The second oration commences Gregory’s dive into the depths of the doctrine of God. The act of doing theology is to be in the presence of God not unlike Moses’s experience at Mount Sinai. To improperly speak of the things of God is to heap God’s wrath upon one’s own head. This knowledge places the Theologian in a stance of humility in light of the incomprehensibility of God. Gregory proceeds to make an offensive towards his opponents’ veneration of deductive argumentation and dialectic method through exposing the limitations of these methods due to their contingency on the human mind. To think one can know God fully with a finite mind is an act of pride according to Gregory. Further demonstrating the limitation of the human mind, Gregory retells stories from Scripture in which God reveals himself to specific people; even after direct encounters with God, these men did not, could not explain the fullness of the essence of God. The Theologian then appeals to nature with an argument not unlike God’s questioning of Job in chapters thirty-eight through forty-one. The complexity of creation that humans struggle to understand should be enough of an argument against the claim of the Eunomians that the “truth” of the incorporeal, transcendent God can be known fully.
Gregory moves from the doctrine of the Godhead as a whole to Christology in the third oration. Gregory addresses the issue of the eternal generation of the Son and his consubstantial being with the Father. Once more, he argues the Achilles’s heel to the argument of his opponents is their attempt at utilizing human reasoning to subvert the teaching of Scripture. Scripture’s teaching regarding the Son’s begetting from the Father is as one who is equal in eternality with the Father. In essence, the Son has never not been because there has never been a time when the Father was not. This extends to the question of “separate wills” within the Godhead; Gregory explains due to the co-eternality of the Father and the Son there has never been a division of wills betwixt them. The Theologian then speaks with a holy scorn toward the ridiculousness of asking, “How?” in reference to the begetting of the Son. To ask this question with the expectation of a definitive answer is to expect to have knowledge that is only known by the Godhead. Gregory then surveys the Scriptures to demonstrate the power of the Son as God and the efficaciousness of the Son’s ministry and atoning work in the Incarnation of Jesus Christ. While hinting at this being a full Trinitarian work, Gregory transitions to an in-depth discussion on the Incarnation.

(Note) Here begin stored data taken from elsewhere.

Lemma frame_roundtrip_witness :
  parseFrame (encodeFrame Text (str "Hello") true (str "key!") ++ str "..")
  = Got 11 {| opcode := Text; fin := true; masked := true; payload := str "Hello" |}.
Proof. apply (frame_roundtrip Text (str "Hello") true (str "key!") (str "..")). split; [done|discriminate]. Defined.

Lemma parseFrame_incremental_witness : parseFrame (take 7 (enc hello)) = NeedMore.
Proof.
  destruct (parseFrame_incremental (enc hello) 11 (frameOf hello)) as (_ & _ & H); [vm_compute; reflexivity|].
  rewrite (H 7%nat) by (vm_compute; lia). reflexivity.
Defined.


(** A close frame does not stop the inner loop: frames behind it in the same
    buffer still reach the shell. *)
Theorem frames_after_close_reach_shell :
  pump startPump [wire [bye; hello]]
  = {| wsBuf := []; closed := true; toShell := [str "Hello"]; toPeer := [] |}.
Proof. vm_compute. reflexivity. Qed.

End Ws.
(* ===== verification/WsHandshake.v ===== *)
(** * The WebSocket handshake: daemon/ws_pure.cpp

    SHA-1, base64 and the upgrade request.  The frames are in Ws.v, what
    SHA-1 is meant to be in Rfc3174.v. *)

From S2P Require Import Prelude CStd Rfc3174.

Module WsHandshake.
Import CStd.

(** ** SHA-1 *)

Definition rotl32 (v n : Z) : Z := Z.lor (u32 (Z.shiftl v n)) (Z.shiftr v (32 - n)).

Record H5 := { h0 : Z; h1 : Z; h2 : Z; h3 : Z; h4 : Z }.

(** The first sixteen words of the schedule. *)
Fixpoint blockWords (n : nat) (block : bytes) : list Z :=
  match n, block with
  | S k, a :: b :: c :: d :: t =>
      Z.lor (Z.lor (Z.lor (u32 (Z.shiftl (code a) 24)) (Z.shiftl (code b) 16)) (Z.shiftl (code c) 8)) (code d)
      :: blockWords k t
  | _, _ => []
  end.

Definition wAt (w : list Z) (i : nat) : Z := default 0 (w !! i).

(** [for (i = 16; i < 80; i++) w[i] = ...] *)
Fixpoint extend (n : nat) (w : list Z) : list Z :=
  match n with
  | O => w
  | S k =>
      let i := length w in
      extend k (w ++ [rotl32 (Z.lxor (Z.lxor (Z.lxor (wAt w (i - 3)) (wAt w (i - 8))) (wAt w (i - 14)))
                                (wAt w (i - 16))) 1])
  end.

Definition sha1F (i : nat) (b c d : Z) : Z * Z :=
  if Nat.ltb i 20 then (Z.lor (Z.land b c) (Z.land (u32 (Z.lnot b)) d), 0x5A827999)
  else if Nat.ltb i 40 then (Z.lxor (Z.lxor b c) d, 0x6ED9EBA1)
  else if Nat.ltb i 60 then (Z.lor (Z.lor (Z.land b c) (Z.land b d)) (Z.land c d), 0x8F1BBCDC)
  else (Z.lxor (Z.lxor b c) d, 0xCA62C1D6).

(** [for (i = 0; i < 80; i++)], from [i] on. *)
Fixpoint rounds (i : nat) (w : list Z) (s : H5) : H5 :=
  match w with
  | [] => s
  | wi :: t =>
      let '(f, k) := sha1F i (h1 s) (h2 s) (h3 s) in
      let x := u32 (rotl32 (h0 s) 5 + f + h4 s + k + wi) in
      rounds (S i) t {| h0 := x; h1 := h0 s; h2 := rotl32 (h1 s) 30; h3 := h2 s; h4 := h3 s |}
  end.

Definition sha1Block (block : bytes) (h : H5) : H5 :=
  let s := rounds 0 (extend 64 (blockWords 16 block)) h in
  {| h0 := u32 (h0 h + h0 s); h1 := u32 (h1 h + h1 s); h2 := u32 (h2 h + h2 s);
     h3 := u32 (h3 h + h3 s); h4 := u32 (h4 h + h4 s) |}.

Definition initH : H5 :=
  {| h0 := 0x67452301; h1 := 0xEFCDAB89; h2 := 0x98BADCFE; h3 := 0x10325476; h4 := 0xC3D2E1F0 |}.

(** [memcpy(dst + pos, data, n)] on a buffer. *)
Definition write (pos : nat) (data buf : bytes) : bytes :=
  take pos buf ++ data ++ drop (pos + length data) buf.
Definition zeros (n : nat) : bytes := replicate n nul.

(** [while (i + 64 <= input.size())]: the state, what is left of the input,
    and the block buffer. *)
Fixpoint fullBlocks (fuel : nat) (input block : bytes) (h : H5) : H5 * bytes * bytes :=
  match fuel with
  | O => (h, input, block)
  | S k =>
      if Nat.leb 64 (length input)
      then let block := write 0 (take 64 input) block in
           fullBlocks k (drop 64 input) block (sha1Block block h)
      else (h, input, block)
  end.

(** [block[56 + b] = totalBits >> ((7 - b) * 8)] *)
Definition bitLen (n : Z) : bytes := map (fun b => chr (Z.shiftr n ((7 - b) * 8))) [0; 1; 2; 3; 4; 5; 6; 7].

Definition wordBytes (x : Z) : bytes :=
  map (fun s => chr (Z.land (Z.shiftr x s) 0xff)) [24; 16; 8; 0].

Definition digest (h : H5) : bytes := concat (map wordBytes [h0 h; h1 h; h2 h; h3 h; h4 h]).

(** [block0] is what the uninitialised buffer holds. *)
Definition sha1Raw (block0 input : bytes) : bytes :=
  let totalBits := u64 (size_z input * 8) in
  let '(h, tail, block) := fullBlocks (length input) input block0 initH in
  let rem := length tail in
  let block := write rem [chr 0x80] (write 0 tail block) in
  let '(block, h) :=
    if Nat.ltb 56 (rem + 1)
    then let block := write (rem + 1) (zeros (64 - rem - 1)) block in
         (write 0 (zeros 56) block, sha1Block block h)
    else (write (rem + 1) (zeros (56 - rem - 1)) block, h) in
  let block := write 56 (bitLen totalBits) block in
  digest (sha1Block block h).

(** ** Base64 *)

Definition alphabet : bytes := str "ABCDEFGHIJKLMNOPQRSTUVWXYZabcdefghijklmnopqrstuvwxyz0123456789+/".

Definition sextet (n s : Z) : ascii := default nul (alphabet !! Z.to_nat (Z.land (Z.shiftr n s) 0x3f)).
(* ===== verification/ControlSocket.v ===== *)
(** * A connection to a control socket: daemon/control_socket.cpp

    One connection is read, parsed, judged and dispatched, the handlers
    included.  What the daemon asks of the outside is [Env]: the kernel's jails
    as each lookup sees them (they may change in between), the spec registry's
    file, stat(2), stop, fork and rctl(8).  What it changes is a list of
    [Effect]s, in order. *)

From S2P Require Import Prelude CStd OMap RoutesPure LineFile SpecRegistry RunPure Wire Auth RateLimit ControlSocketPure.

Module ControlSocket.
Import CStd JailQuery ControlSocketPure.

(** ** The outside *)

Record Env := {
  gateJails : Jails;                  (** as the second gate sees them *)
  jails : Jails;                      (** as the handler sees them *)
  registry : bytes + LineFile.File;   (** the spec registry, or why it cannot be read *)
  exists_ : bytes -> bool;            (** stat(2) *)
  stopCrate : bytes -> bytes + bool;  (** an exception's text, or the result *)
  fork : bytes + Z;                   (** strerror, or the child's pid *)
  rctl : bytes -> bytes + unit;       (** adding a rule *)
  rctlUsage : Z -> bytes + bytes;     (** [rctl -u] of a jail *)
  wall : Z;                           (** the second *)
}.

Inductive Effect :=
| SetLimit (j : JailInfo) (rule : bytes)
| StopJail (j : JailInfo) (timeout : Z)
| StartContainer (name cratePath : bytes) (owner : Z).

Record Outcome := { status : Z; resBody : bytes; effects : list Effect }.

Definition reply (s : Z) (b : bytes) : Outcome := {| status := s; resBody := b; effects := [] |}.
Definition failure (s : Z) (msg : bytes) : Outcome := reply s (renderErrorJson msg).
Definition after (es : list Effect) (o : Outcome) : Outcome :=
  {| status := status o; resBody := resBody o; effects := es ++ effects o |}.

Section connection.
Context `{StdSort} (env : Env).

(** ** Handlers *)

Definition handleList (spec : ControlSocketSpec) (sep : ascii) : Outcome :=
  let visible j := poolVisibleOnSocket (Auth.inferPool (ji_name j) sep) (sp_pools spec) in
  reply 200 (renderContainersJson
    (map (fun j => {| cs_name := ji_name j; cs_pool := Auth.inferPool (ji_name j) sep;
                      cs_state := if ji_dying j then str "dying" else str "running"; cs_jid := ji_jid j |})
       (List.filter visible (getAllJails (jails env) true)))).

Definition findNamed (name : bytes) : Outcome + JailInfo :=
  match findContainer (jails env) name with
  | (Some j, _) => inr j
  | (None, matches) =>
      inl (if 1 <? matches then
             failure 409 (str "more than one running jail is named '" ++ name ++ str "'; use its jail name or jid")
           else failure 404 (str "container not found"))
  end.

Definition withJail (name : bytes) (k : JailInfo -> Outcome) : Outcome :=
  match findNamed name with inl o => o | inr j => k j end.

Definition plain (s : bytes) : bytes := [dquote] ++ s ++ [dquote].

The fourth oration is a continuation of the Theologian’s discourse on the Son. For his opponents, Gregory addresses problem passages that highlight the human limitations of the Incarnation of Jesus Christ in human flesh. He highlights that any form of weakness or submission that is seen in Jesus’s life, death, resurrection, or post-ascension ministry is on behalf of the ones he came to save. The Theologian then examines the names used for the Son that elucidate different aspects of his full humanity and full divinity as taught in Scripture.
Gregory then transitions to address the third person of the Trinity to conclude this set of orations to properly consider each person of the Godhead, he is the Holy Spirit. With the Spirit proceeding from the Son and Father, the line of argumentation utilized by Gregory for the Son’s deity is seen again to understand that there has never been a time when the Spirit was not God. Gregory appeals to the progressive revelation of God’s dealings with humanity through the Law and gospel, Israel and the church as well as an examination of the Scriptures to demonstrate that God indeed reveals himself in such a way. This holy Trinity is a mystery to finite humans, but the Father, the eternally begotten Son, and the eternally proceeding Spirit are distinct persons consubstantial to one another, the one God who makes himself known in the Scriptures.
Striking Blows
There are many strengths within Gregory’s orations. His explanation of the graveness of the work of theology is the first strength noticed by this examiner. In dealing with the things of God, people may be tempted to speak with irreverence or flippancy, but the Theologian reminds his audience of the One whom they are speaking of, God himself. Gregory’s allegorical repurposing of Moses being in the presence of God and the slaying of Nadab and Abihu is a sobering reminder that God does have a true standard in which we are to approach him and the things of him.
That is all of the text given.